RECORDS SHOWN START
Lemma may_end_emptied txn T W s s' :
  may_end txn T W s → aside s s' → emptied txn T (sm_locks s) (sm_locks s') → may_end txn (set_write_set [] T) W s'.
Proof.
  intros [HT HI HW Hord Htab Hlog] Ha He. unfold emptied in He. split; [..|by apply (as_log _ _ Ha)]; rewrite ?He; cbn.
  - apply lookup_insert_eq.
  - by eapply Inv_txn.
  - done.
  - done.
  - done.
Qed.

Lemma wp_rollback junk txn T T0 W s :
  sys_ok s → may_end txn T W s → Forall (can_undo s) (write_set_ T) → performed T0 (write_set_ T) (sys_rows s) →
  wp (abort order junk txn)
    (λ _ s', (∀ tab rid, sys_rows s' tab rid = T0 tab rid) ∧ ended txn (set_write_set [] T) (AbortLogRecord txn) ABORTED W s' s')
    fails_io s.
Proof.
  intros Hs Hm Hu Hp. unfold abort. apply wp_bind. eapply wp_on_get_txn; [apply Hm|]. apply wp_bind.
  eapply (wp_undo_writes junk txn _ T0 T); [exact Hs|by apply Forall_rev|by rewrite rev_involutive|apply Hm|by rewrite rev_involutive|].
  intros s1 Hs1 Ha He Hr. eapply wp_end_txn; [exact Hs1|by eapply may_end_emptied|done|by vm_compute|].
  intros s2 [Hs2 Hr2 HI2 Hno2 Ht]. split; [|by split]. intros tab rid. by rewrite Hr2, Hr.
Qed.

(** C11: The rollback of a transaction: if the changes in its write set, made one after the
    other, led from the rows [T0] to the rows the tables have now, and each of them can be
    undone in the files ([can_undo]), then [abort] returns, or meets an error of the file
    system; when it returns the rows are [T0] again, in all tables, the transaction has no
    lock request in any queue, its state is ABORTED, and the abort record is the last one in
    the log, linked to the transaction's one before it.  Of the locks it takes the invariant
    of the calls without gap locks, that the transaction waits for none, and that each table
    in its lock set is requested by some transaction ([may_end]): without this the release
    follows a null pointer ([release_follows_null] in LockGaps.v). *)
Theorem abort_restores_rows junk txn T T0 W s :
  sys_ok s → may_end txn T W s → Forall (can_undo s) (write_set_ T) → performed T0 (write_set_ T) (sys_rows s) →
  wp (abort order junk txn)
    (λ _ s', (∀ tab rid, sys_rows s' tab rid = T0 tab rid) ∧ sys_ok s' ∧ Inv (sm_locks s') W ∧
       (∀ id, ¬ has_request (sm_locks s') txn id) ∧
       ∃ T' lm b, txns (sm_locks s') !! txn = Some T' ∧ state_ T' = ABORTED ∧ write_set_ T' = [] ∧ lock_set_ T' = ∅ ∧
         s_log (sm_storage s') = Some lm ∧
         buffer_ lm = b ++ serialize (set_lsn (prev_lsn T') (set_record_prev (prev_lsn T) (AbortLogRecord txn))))
    fails_io s.
Proof.
  intros Hs Hm Hu Hp. eapply wp_mono; [by eapply wp_rollback|].
  intros u s2 [Hr [Hs2 _ HI2 Hno2 (T' & lm & b & ? & ? & ? & ? & ? & ?)]]. split_and!; [done..|]. by exists T', lm, b.
Qed.

End rollback.

(** ** A witness: a transaction that inserted a record and changed it *)

#[local] Existing Instance LRU.lru_replacer.
#[local] Existing Instance LRU.lru_laws.

Definition demo_before : bytes := replicate 100 9.
Definition demo_ws : list WriteRecord :=
  [mkWrite INSERT_TUPLE [116] (mkRid 1 0) (Some demo_before) None;
   mkWrite UPDATE_TUPLE [116] (mkRid 1 0) (Some demo_record) (Some demo_before)].
Definition demo_locked : config := default start (do_events [EBegin 1; ECall 1 (LTableX 3)] start).
Definition demo_T : Transaction :=
  set_write_set demo_ws (default (Transaction_new 1 false 0) (txns (locks demo_locked) !! 1)).
Definition demo_pages : Storage LRU.LRUReplacer :=
  with_log (Some (mkLM 5 [] 5)) demo_inserted.2.
Definition demo_sys : Sys LRU.LRUReplacer :=
  mkSys (mkDbMeta [100] [([116], mkTab [116] [] [])]) {[ [116] := (3, demo_inserted.1) ]} ∅ ∅ demo_pages
    (set_txns (<[1 := demo_T]> (txns (locks demo_locked))) (locks demo_locked)) (mkTM {[1]} 2 1 TWO_PHASE_LOCKING).

(** The rows after an insertion into a file without pages. *)
Lemma first_row h s h' (s' : Storage LRU.LRUReplacer) (b : bytes) r rid :
  rm_inv 3 h s → num_pages h = 1 → rd b 0 (record_size h) = Some b →
  rm_exec 3 (RInsert b false) (h, s) = (Ok (RetRid r), (h', s')) →
  rows_of 3 h' s' rid = if decide (rid = r) then Some b else None.
Proof.
  intros Hi Hn Hb H. unfold rm_exec in H. apply bind_Ok in H as (r' & [h1 s1] & Hrun & Hr). apply ret_Ok in Hr as [[= <-] [= -> ->]].
  apply insert_record_rm in Hrun as (_ & _ & _ & _ & Hrows); [|done|by rewrite Hn].
  rewrite Hrows, Hb. case_decide; [done|]. unfold rows_of. rewrite decide_False; [done|]. lia.
Qed.

Lemma demo_inserted_rows rid :
  rows_of 3 demo_inserted.1 demo_inserted.2 rid = if decide (rid = mkRid 1 0) then Some demo_record else None.
Proof.
  assert (rd demo_record 0 (record_size demo_hdr) = Some demo_record) as Hb by (vm_compute; reflexivity).
  exact (first_row demo_hdr (demo_rm_storage 2) demo_inserted.1 demo_inserted.2 demo_record (mkRid 1 0) rid
    (demo_rm_inv 2) eq_refl Hb demo_insert_run).
Qed.

Lemma one_table_ok tab fd h (s : Sys LRU.LRUReplacer) :
  stored (sm_storage s) → file_ok fd h (sm_storage s) → sm_fhs s = {[ tab := (fd, h) ]} → sys_ok s.
Proof.
  intros Hst Hf Hs. split; [exact Hst| |]; rewrite Hs.
  - by intros tab' fd' h' [<- [= <- <-]]%lookup_singleton_Some.
  - by intros t1 t2 fd' h1 h2 [<- _]%lookup_singleton_Some [<- _]%lookup_singleton_Some.
Qed.

Lemma demo_stored : stored demo_inserted.2.
Proof.
  split; [apply (ri_pool _ _ _ demo_inserted_inv)| |vm_compute; repeat constructor].
  assert (map_Forall (λ pid _, i32_ok (pid.2 * PAGE_SIZE) = true) (page_table_ (s_bpm demo_inserted.2))) as H.
  { apply (bool_decide_unpack _). vm_compute. exact I. }
  intros pid f Hf. exact (H pid f Hf).
Qed.

Lemma demo_sys_ok : sys_ok demo_sys.
Proof.
  apply (one_table_ok [116] 3 demo_inserted.1 demo_sys); [| |reflexivity].
  - apply (with_log_stored (Some (mkLM 5 [] 5))), demo_stored.
  - apply (with_log_file (Some (mkLM 5 [] 5))), rm_inv_file_ok; [exact demo_inserted_inv|vm_compute; discriminate].
Qed.

Lemma demo_performed : performed (λ _ _, None) demo_ws (sys_rows demo_sys).
Proof.
  set (T1 := λ (tab : bytes) (rid : Rid), if decide (tab = [116] ∧ rid = mkRid 1 0) then Some demo_before else None).
  exists T1. split; [by exists None, (Some demo_before)|]. exists (sys_rows demo_sys). split; [|done].
  exists (Some demo_before), (Some demo_record). split_and!; [done|done|]. intros tab rid.
  unfold sys_rows, T1. change (sm_fhs demo_sys) with ({[ [116] := (3, demo_inserted.1) ]} : gmap bytes (Z * RmFileHdr)).
  destruct (decide (tab = [116])) as [->|Hne].
  - rewrite lookup_singleton_eq. change (sm_storage demo_sys) with (with_log (Some (mkLM 5 [] 5)) demo_inserted.2).
    rewrite with_log_rows, demo_inserted_rows. repeat case_decide; naive_solver.
  - rewrite lookup_singleton_ne by done. repeat case_decide; naive_solver.
Qed.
RECORDS SHOWN END
**PROBLEM DESCRIPTION**
When the line with "exists (Some demo_before), (Some" is reached in the data above, start copying there, and copy each line exactly until the line with "- rewrite lookup_singleton_eq." has been copied; copy nothing else.

**WRITTEN ANSWER**
  exists (Some demo_before), (Some demo_record). split_and!; [done|done|]. intros tab rid.
  unfold sys_rows, T1. change (sm_fhs demo_sys) with ({[ [116] := (3, demo_inserted.1) ]} : gmap bytes (Z * RmFileHdr)).
  destruct (decide (tab = [116])) as [->|Hne].
  - rewrite lookup_singleton_eq. change (sm_storage demo_sys) with (with_log (Some (mkLM 5 [] 5)) demo_inserted.2).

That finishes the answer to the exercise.